Citing an urgent need to protect the health of women, Houston-based Mostyn Law petitioned the Food and Drug Administration today to recall Boston Scientific's surgical mesh products, allegedly made of defective, counterfeit material from China.

The request, filed on behalf of a West Virginia woman who suffered health problems from a Boston Scientific pelvic mesh implant, accuses the company of smuggling from China more than 34,000 pounds of unverified synthetic resin to make the mesh.

The petition cites internal, previously undisclosed Boston Scientific emails that say the company bought the stock in 2011 and 2012 from a suspected counterfeiter in China without fully testing it or getting FDA approval for its use as a vaginal implant.

Boston Scientific ran out of FDA-approved supplies and "started using counterfeit resin from China with no history as to when it was made, how it was made, who made it, no title, and was smuggled out" in a series of transactions "mimicking an international drug deal," the petition says.

The petition also includes a recent letter from Boston Scientific to customers, acknowledging that the plastic resin being used to make the surgical mesh is not the FDA-approved brand but is still being made into vaginal inserts.

The allegations also are the basis of a federal racketeering lawsuit that Mostyn Law, headed by Steve and Amber Mostyn, filed against Boston Scientific in January. Because the FDA has primary jurisdiction over the safety of medical devices and authority to issue recalls, the judge in that case has suspended legal action to give the regulatory agency time to act.

The citizen petition from Teresa Stevens, lead plaintiff in the federal class-action suit, says the FDA should recall all Boston Scientific products made from the substandard Chinese resin and issue warnings about the product, which is used to shore up pelvic organs and treat incontinence.

Earlier this year, the FDA deemed vaginal surgical mesh procedures as "high-risk," possibly resulting in "severe pelvic pain and organ perforation." Implant manufacturers are facing thousands of lawsuits from women who say they have suffered discomfort, bleeding, infections, painful intercourse, urinary problems and other complications from the implants.

"The FDA needs to do its job and ban this outright. We’ve clearly documented the health risks," said attorney Amber Mostyn. "Acknowledging there is a problem is not enough. It’s a like a firefighter watching a building burn while warning us not to play with matches."

The FDA petition provides the most detailed account to date on how Boston Scientific turned to the Chinese supplier after its U.S. manufacturer several years ago concluded that the plastic resin should not be used in the human body and refused to sell it for surgical mesh.

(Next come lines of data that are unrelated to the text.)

Lemma script_failure_output_witness :
  exists w, binary_message (raw_fields undecodable_bytes) = Ok w /\
    length w = 32%nat /\
    ((length (fst (script (raw_fields undecodable_bytes))) = 1%nat
      /\ decodable (slice 0 1 w) = false) \/
     (length (fst (script (raw_fields undecodable_bytes))) = 2%nat
      /\ decodable (slice 1 15 w) = false) \/
     (length (fst (script (raw_fields undecodable_bytes))) = 3%nat
      /\ decodable (slice 15 16 w) = false) \/
     (length (fst (script (raw_fields undecodable_bytes))) = 5%nat
      /\ decodable (slice 20 28 w) = false)).
Proof.
  apply (script_failure_output (raw_fields undecodable_bytes) UnicodeDecodeError).
  vm_compute. reflexivity.
Defined.

(** ** The [repr] of the message (line 13) *)

Lemma repr_quote_cases (b : bytes) : repr_quote b = 34 \/ repr_quote b = 39.
Proof.
  unfold repr_quote. destruct (contains 39 b && negb (contains 34 b)); auto.
Qed.

Lemma repr_byte_shape (q : Z) (x : byte) :
  q = 34 \/ q = 39 ->
  forallb (fun c => (32 <=? c) && (c <=? 126)) (repr_byte q x) = true /\
  (1 <= length (repr_byte q x) <= 4)%nat.
Proof.
  intros [-> | ->]; destruct x; split; try reflexivity; simpl; lia.
Qed.

Lemma flat_map_repr_shape (q : Z) (b : bytes) :
  q = 34 \/ q = 39 ->
  forallb (fun c => (32 <=? c) && (c <=? 126)) (flat_map (repr_byte q) b) = true /\
  (length b <= length (flat_map (repr_byte q) b) <= 4 * length b)%nat.
Proof.
  intros Hq. induction b as [|x b [IHp IHl]]; [simpl; split; [reflexivity|lia]|].
  destruct (repr_byte_shape q x Hq) as [Hp Hl].
  cbn [flat_map]. rewrite forallb_app, length_app, Hp, IHp.
  split; [reflexivity|]. cbn [length]. lia.
Qed.

(** X18: line 13 prints printable ASCII only, whatever the octets of the
    message are, and between one and four characters per octet inside the
    [b'...'] frame. *)
Theorem bytes_repr_printable (b : bytes) :
  forallb (fun c => (32 <=? c) && (c <=? 126)) (bytes_repr b) = true /\
  (length b + 3 <= length (bytes_repr b) <= 4 * length b + 3)%nat.
Proof.
  unfold bytes_repr. pose proof (repr_quote_cases b) as Hq.
  destruct (flat_map_repr_shape (repr_quote b) b Hq) as [Hp Hl].
  rewrite !forallb_app, Hp, !length_app. cbn [length]. split; [|lia].
  destruct Hq as [-> | ->]; reflexivity.
Qed.

Lemma plain_octets (b : bytes) :
  forallb (fun x => (32 <=? byte_val x) && (byte_val x <=? 126)
                    && negb (byte_val x =? 39) && negb (byte_val x =? 92)) b
  = true ->
  contains 39 b = false /\ flat_map (repr_byte 39) b = text b.
Proof.
  induction b as [|x b IH]; [auto|]. cbn [forallb].
  rewrite !andb_true_iff, !negb_true_iff. intros ((((H1 & H2) & H3) & H4) & H).
  destruct (IH H) as [Hc Hf]. split.
  - unfold contains in *. cbn [existsb]. now rewrite H3, Hc.
  - cbn [flat_map text map]. fold (text b). rewrite Hf. unfold repr_byte.
    rewrite H3, H4. apply Z.leb_le in H1, H2.
    replace (byte_val x =? 9) with false by (symmetry; apply Z.eqb_neq; lia).
    replace (byte_val x =? 10) with false by (symmetry; apply Z.eqb_neq; lia).
    replace (byte_val x =? 13) with false by (symmetry; apply Z.eqb_neq; lia).
    replace (byte_val x <? 32) with false by (symmetry; apply Z.ltb_ge; lia).
    replace (127 <=? byte_val x) with false by (symmetry; apply Z.leb_gt; lia).
    reflexivity.
Qed.

(** X19: octets that are printable ASCII, with no apostrophe and no
    backslash among them, are printed as they are between [b'] and [']. *)
Theorem bytes_repr_plain (b : bytes) :
  forallb (fun x => (32 <=? byte_val x) && (byte_val x <=? 126)
                    && negb (byte_val x =? 39) && negb (byte_val x =? 92)) b
  = true ->
  bytes_repr b = [98; 39] ++ text b ++ [39].
Proof.
  intros H. destruct (plain_octets b H) as [Hc Hf].
  unfold bytes_repr, repr_quote. rewrite Hc. cbn [andb]. now rewrite Hf.
Qed.

Lemma bytes_repr_plain_witness :
  bytes_repr (b_lit "OABC12345678901B")
  = [98; 39] ++ text (b_lit "OABC12345678901B") ++ [39].
Proof. apply (bytes_repr_plain (b_lit "OABC12345678901B")). reflexivity. Defined.

Lemma hex_parts (x : byte) :
  Z.shiftr (Z.land (byte_val x) 240) 4 = byte_val x / 16 /\
  Z.land (byte_val x) 15 = byte_val x mod 16.
Proof. destruct x; split; reflexivity. Qed.

Lemma hex_digit_cases (n : Z) :
  (n < 10 /\ hex_digit n = 48 + n) \/ (10 <= n /\ hex_digit n = 87 + n).
Proof.
  unfold hex_digit. destruct (n <? 10) eqn:E; [left | right];
    (split; [|reflexivity]); [now apply Z.ltb_lt | now apply Z.ltb_ge].
Qed.

(** The texts of two octets under the same quote are never a prefix of
    one another. *)
Lemma repr_byte_head (q : Z) (x y : byte) (rest rest' : str) :
  q = 34 \/ q = 39 ->
  repr_byte q x ++ rest = repr_byte q y ++ rest' -> x = y /\ rest = rest'.
Proof.
  intros Hq H. unfold repr_byte in H. cbv zeta in H.
  destruct (hex_parts x) as [Hx1 Hx2]. destruct (hex_parts y) as [Hy1 Hy2].
  rewrite Hx1, Hx2, Hy1, Hy2 in H. clear Hx1 Hx2 Hy1 Hy2.
  pose proof (byte_val_range x) as Rx. pose proof (byte_val_range y) as Ry.
  pose proof (Z.div_mod (byte_val x) 16 ltac:(lia)) as Dx.
  pose proof (Z.mod_pos_bound (byte_val x) 16 ltac:(lia)) as Mx.
  pose proof (Z.div_mod (byte_val y) 16 ltac:(lia)) as Dy.
  pose proof (Z.mod_pos_bound (byte_val y) 16 ltac:(lia)) as My.
  set (hx := byte_val x / 16) in *. set (lx := byte_val x mod 16) in *.
  set (hy := byte_val y / 16) in *. set (ly := byte_val y mod 16) in *.
  clearbody hx lx hy ly.
  pose proof (hex_digit_cases hx) as Chx. pose proof (hex_digit_cases lx) as Clx.
  pose proof (hex_digit_cases hy) as Chy. pose proof (hex_digit_cases ly) as Cly.
  set (dhx := hex_digit hx) in *. set (dlx := hex_digit lx) in *.
  set (dhy := hex_digit hy) in *. set (dly := hex_digit ly) in *.
  clearbody dhx dlx dhy dly.
  assert (E : byte_val x = byte_val y /\ rest = rest');
    [|destruct E as [E1 E2]; split; [now apply byte_val_inj | exact E2]].
  repeat match type of H with
         | context [if ?c then _ else _] => destruct c eqn:?; cbv iota in H
         end;
    cbn [app] in H; injection H; intros; subst;
    repeat match goal with
           | [ E : _ || _ = true |- _ ] => apply orb_true_iff in E
           | [ E : _ || _ = false |- _ ] =>
               apply orb_false_iff in E; destruct E
           | [ E : (_ <=? _) = false |- _ ] => apply Z.leb_gt in E
           end;
    bool_facts;
    first [ split; [lia | reflexivity] | exfalso; lia ].
Qed.

Lemma repr_byte_starts (q : Z) (y : byte) :
  q = 34 \/ q = 39 -> exists c t, repr_byte q y = c :: t /\ c <> q.
Proof.
  intros [-> | ->]; destruct y; do 2 eexists;
    (split; [reflexivity | discriminate]).
Qed.

Lemma flat_map_repr_inj (q : Z) (b b' : bytes) :
  q = 34 \/ q = 39 ->
  flat_map (repr_byte q) b ++ [q] = flat_map (repr_byte q) b' ++ [q] ->
  b = b'.
Proof.
  intros Hq. revert b'. induction b as [|x b IH]; intros [|y b'] H.
  - reflexivity.
  - exfalso. cbn [flat_map app] in H.
    destruct (repr_byte_starts q y Hq) as (c & t & E & Hc).
    rewrite E in H. simpl in H. injection H as H _. congruence.
  - exfalso. cbn [flat_map app] in H.
    destruct (repr_byte_starts q x Hq) as (c & t & E & Hc).
    rewrite E in H. simpl in H. injection H as H _. congruence.
  - cbn [flat_map] in H. rewrite <- !app_assoc in H.
    destruct (repr_byte_head q x y _ _ Hq H) as [-> Hr].
    f_equal. now apply IH.
Qed.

Boston Scientific ignored those explicit warnings and began a global hunt to find another source for the polypropylene resin pellets, under the brand name Marlex – important because that was the product the FDA had approved for making those implants.

The company found online a Chinese supplier, offering what it said was Marlex in storage from the same U.S. manufacturer, but provided no records documenting that. The U.S. manufacturer later said the lot number shown on one of the Chinese supply bags was bogus.

The petition, based on internal Boston Scientific documents, gives new details on the extraordinary steps the company took to move the resin out of China. It split about 37,400 pounds into four shipments, sending them on different dates, by different methods (one by air and three by ocean transit) to avoid detection and limit losses if confiscated by customs agents.

The shipper was instructed to tell Chinese authorities the product was made there, meaning it didn’t need certain paperwork for export. The company then switched its story, getting it into the U.S. by claiming the material was authentic American-made Marlex, the petition says.

A Boston Scientific employee in China says in an email: "For this material, we have lost all of the original paperwork so we can’t prove that was legally imported in the country.

"And if we don’t get rid of the original bags or the writing on the bags when we claim they are from China (we have to say they are from China since we don’t have the original paperwork attached), if it is caught by custom, we will be in trouble. Therefore the shipper told me it is better to consider to re-pack all of them or find a way to get rid of all of the words/writing on the bags."

According to the petition, Boston Scientific tests showed significant differences between the Chinese resin and certified Marlex. Still, Boston Scientific ordered production, a conflict with FDA requirements that medical device manufacturers re-apply for clearance when substantial material is changed in a permanent implant.

"Desperate [Boston Scientific] staff blindly waved its shoddy product on through," the petition says.

Tests also showed that the Chinese resin had high levels of selenium. Selenium is not present in Marlex resin, Mostyn Law said. The firm said that element will react with hydrogen peroxide produced by the body from inflammation caused by the implant, degrading the plastic itself and the surrounding tissue.

The Mostyn Law class-action lawsuit is believed to the first that invokes the Racketeering and Corrupt Organizations Act (RICO) against a company that makes vaginal surgical mesh. The RICO statute is typically used by federal law enforcement agencies to target organized criminal gangs.

About 55,000 women receive Boston Scientific’s pelvic mesh each year. The Massachusetts-based company makes $120 million in revenue annually from the mesh products, according to Mostyn Law.